I did, however, miss the point that it is, perhaps, disingenuous to use Nature in support of some theories and yet disregard other aspects of Nature wherever it didn’t fit in with the theories.
These days I think that Nature of itself offers little in the way of guidance on moral and ethical issues. Condemning homosexuality using Nature as the basis for the condemnation seems akin to using Nature in support of a policy that would cull the sick and elderly before they became a burden to society.
So, I’m left feeling that whatever Nature has to say about sexuality is not the final word. Societies are not obliged to condone or condemn certain aspects of human behaviour just because it appears to be natural or unnatural.
Ultimately what we condone or condemn is based on what we believe to be right or wrong. And there are many things that can contribute to these beliefs. Nature. The Bible. The Pope. Parents. Peers. Science. Religion.
My own feelings about Gay and Lesbian issues has been influenced by Indigo Girls. I discovered their music quite a few years ago when Napster was a source of vast amounts of music that you could download free. One night in a fit of nostalgia I had been doing some web searching – I almost used the word googling – but maybe Google had not yet been invented, so it may have been yahooing. I was looking for antiwar songs – or at least songs that included the word “war” in the lyrics. In amongst the results was a song called “You and me of the 10,000 wars”. I’d never heard of Indigo Girls and if Napster had not existed that would have been the end of it. However, courtesy of Napster, I was listening to the song ten minutes later – 56K modems took quite a while to download songs. In the years since then I have attended 5 or 6 Indigo Girls concerts and purchased all of their CDs – none of which would have happened with that first free download – RIAA please note!
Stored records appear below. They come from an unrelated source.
(* ===== verification/Trap.v ===== *)
(** * Trap: the dispatch of system calls (syscall.c) and of traps (trap.c)

    [syscalls] is the table of handlers and [trap] the C entry point of every
    trap, run by the process [me], if there is one, on the processor [cpu].
    The device interrupt handlers and the interrupt controller are arguments. *)

From Stdlib Require Import ZArith Lia Bool.
From stdpp Require Import base option list sets gmap strings numbers.
From S2P Require Import Prelude Cstring Kalloc Vm Proc Xem Bio Log Blockdev Fs Pipe File Kworld Syscall Exec Sysproc Sysfile.

#[local] Open Scope string_scope.
#[local] Open Scope list_scope.
#[local] Open Scope Z_scope.

(** traps.h *)
Definition T_SYSCALL : Z := 64.
Definition T_IRQ0 : Z := 32.
Definition IRQ_TIMER : Z := 0.
Definition IRQ_KBD : Z := 1.
Definition IRQ_COM1 : Z := 4.
Definition IRQ_IDE : Z := 14.
Definition IRQ_SPURIOUS : Z := 31.
Definition DPL_USER : Z := 3.
Definition tf_trapno : Z := 48.

(** An entry of idt: SETGATE(gate, istrap, sel, off, d). *)
Record gatedesc := Gate { g_istrap : bool; g_sel : Z; g_off : Z; g_dpl : Z }.
Definition SEG_KCODE : Z := 1.

(** tvinit: the table of the 256 entry points [vectors]. *)
Definition tvinit (vectors : nat → Z) : list gatedesc :=
  <[Z.to_nat T_SYSCALL := Gate true (Z.shiftl SEG_KCODE 3) (vectors (Z.to_nat T_SYSCALL)) DPL_USER]>
    ((λ i, Gate false (Z.shiftl SEG_KCODE 3) (vectors i) 0) <$> seq 0 256).

Section trap.
Context {S : Type} `{BD : BlockDev S} `{TX : Txn S} {FO : FileOps (kw S)}.
#[local] Notation P := (M (pst (kw S))).
Context (kend kdata trapret forkret_addr : Z) (swtch : nat → P unit) (fuel : nat).
Context (devsw_read : Z → option (nat → Z → M (fsst S) (option (list Z)))).
Context (devsw_write : Z → option (nat → list Z → Z → M (fsst S) Z)).
Context (rest : chan → M (kst * fw S) unit).

(** The table of system calls, at the numbers of syscall.h. *)
Definition syscalls (me : nat) (num : Z) : option (P Z) :=
  match num with
  | 1 => Some (sys_fork kend kdata trapret forkret_addr me)
  | 2 => Some (sys_exit swtch me)
  | 3 => Some (sys_wait kend swtch fuel me)
  | 4 => Some (sys_pipe kend me)
  | 5 => Some (sys_read devsw_read rest fuel me)
  | 6 => Some (sys_kill me)
  | 7 => Some (sys_exec kend kdata devsw_read me)
  | 8 => Some (sys_fstat me)
  | 9 => Some (sys_chdir devsw_read me)
  | 10 => Some (sys_dup me)
  | 11 => Some (sys_getpid me)
  | 12 => Some (sys_sbrk kend me)
  | 13 => Some (sys_sleep swtch fuel me)
  | 14 => Some sys_uptime
  | 15 => Some (sys_open kend devsw_read devsw_write me)
  | 16 => Some (sys_write devsw_write rest fuel me)
  | 17 => Some (sys_mknod devsw_read devsw_write me)
  | 18 => Some (sys_unlink devsw_read devsw_write me)
  | 19 => Some (sys_link devsw_read devsw_write me)
  | 20 => Some (sys_mkdir devsw_read devsw_write me)
  | 21 => Some (sys_close kend me)
  | 22 => Some (sys_yield swtch me)
  | 23 => Some (sys_getlev me)
  | 24 => Some (sys_set_cpu_share me)
  | 25 => Some (sys_thread_create kend trapret forkret_addr me)
  | 26 => Some (sys_thread_exit swtch me)
  | 27 => Some (sys_thread_join kend swtch fuel me)
  | 28 => Some (sys_xem_init me)
  | 29 => Some (sys_xem_wait swtch me)
  | 30 => Some (sys_xem_unlock me)
  | 31 => Some (sys_rwlock_init me)
  | 32 => Some (sys_rwlock_acquire_readlock swtch me)
  | 33 => Some (sys_rwlock_release_readlock swtch me)
  | 34 => Some (sys_rwlock_acquire_writelock swtch me)
  | 35 => Some (sys_rwlock_release_writelock me)
  | 36 => Some (sys_pread devsw_read rest fuel me)
  | 37 => Some (sys_pwrite devsw_write rest fuel me)
  | _ => None
  end.

Definition syscall (me : nat) : P unit :=
  eax ← tf_word me tf_eax;
  let num := s32 eax in
  match syscalls me num with
  | Some h => r ← h; set_tf_word me tf_eax (u32 r)
  | None => set_tf_word me tf_eax (u32 (-1))
  end.

(** The handlers of ide.c, kbd.c and uart.c, and lapiceoi of lapic.c. *)
Context (ideintr kbdintr uartintr lapiceoi : P unit).

Definition killed (me : nat) : P bool := p ← proc_of me; mret (negb (p_killed p =? 0)).

(** if(myproc() && myproc()->killed && (tf->cs&3) == DPL_USER) exit(); *)
Definition exit_if_killed (me : option nat) (user : bool) : P unit :=
  match me with
  | None => mret tt
  | Some i => k ← killed i; when (k && user) (exit swtch i)
  end.

(** case T_IRQ0 + IRQ_TIMER *)
Definition timer_tick (cpu : Z) : P unit :=
  when (cpu =? 0)
    (acquire_ticks;;
     updk (λ w, set_ticks (u32 (ticks w + 1)) w);;
     wakeup ChTicks;;
     release_ticks);;
  lapiceoi.

Definition trap (me : option nat) (cpu : Z) (tf : Z) : P unit :=
  trapno ← kvm (load (tf + tf_trapno));
  cs ← kvm (load (tf + tf_cs));
  let user := Z.land cs 3 =? DPL_USER in
  if trapno =? T_SYSCALL then
    match me with
    | None => undef "null pointer"
    | Some i =>
        k ← killed i;
        when k (exit swtch i);;
        upd i (set_p_tf tf);;
        syscall i;;
        k ← killed i;
        when k (exit swtch i)
    end
  else
  (if trapno =? T_IRQ0 + IRQ_TIMER then timer_tick cpu
   else if trapno =? T_IRQ0 + IRQ_IDE then ideintr;; lapiceoi
   else if trapno =? T_IRQ0 + IRQ_IDE + 1 then mret tt
   else if trapno =? T_IRQ0 + IRQ_KBD then kbdintr;; lapiceoi
   else if trapno =? T_IRQ0 + IRQ_COM1 then uartintr;; lapiceoi
   else if (trapno =? T_IRQ0 + 7) || (trapno =? T_IRQ0 + IRQ_SPURIOUS) then lapiceoi
   else match me with
        | None => panic "trap"
        | Some i => if Z.land cs 3 =? 0 then panic "trap" else upd i (set_p_killed 1)
        end);;
  exit_if_killed me user;;
  (match me with
   | None => mret tt
   | Some i =>
       p ← proc_of i;
       when (is_state RUNNING p && (trapno =? T_IRQ0 + IRQ_TIMER)) (yield swtch i;; mret tt)
   end);;
  exit_if_killed me user.

End trap.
I’d been listening to Indigo Girls music for a little while when I began to find out a bit about who they are. It was kind of surprising to discover that the love songs that they wrote were quite likely about lesbian relationships. I hadn’t been able to tell from the words. The words just seemed to express love. It’s hard to remember what it was that I’d thought before. But in lots of ways it came as a revelation of what maybe should have been obvious. Gay and lesbian love isn’t different from love. Without knowing it, Emily Saliers and Amy Ray have helped me begin to understand things in a different way than I used to.
I think, as well, that as my opinions on Gay and Lesbian relationships has changed it has become possible for me to begin to accept my own sexuality. I am, like most transvestites, heterosexual. But I guess I am not 100% macho male either.
There was a time when I felt guilty about that. I hid it. I denied it. I buried it. I was, I believe, burying myself.
I was a long time coming, but I have accepted myself. I am happy with the whole TV / transgendered thing.. I don’t feel bad about it. I don’t at all understand it. But that’s ok – I don’t understand lots of things.
A song that Emily Salliers wrote has an interesting perspective on beliefs. Is it beliefs that make people – or people that make beliefs?
We're sculpted from youth
The chipping away makes me weary
And as for the truth
It seems like we just pick a theory
And it's the one that justifies
Our daily lives
And backs us with quiver and arrows
To protect openings
Cause when the warring begins
How quickly the wide open narrows
It may be that one day whoever is Pope and whoever is leading all those Conservative Evangelical Christian groups might be able to see sexuality from a different perspective. Over the years churches have learned to accept things that, once upon a time, would have been an anathema. Perhaps sometime in the future people will look back and smile and think ... “how could they ever have thought that?”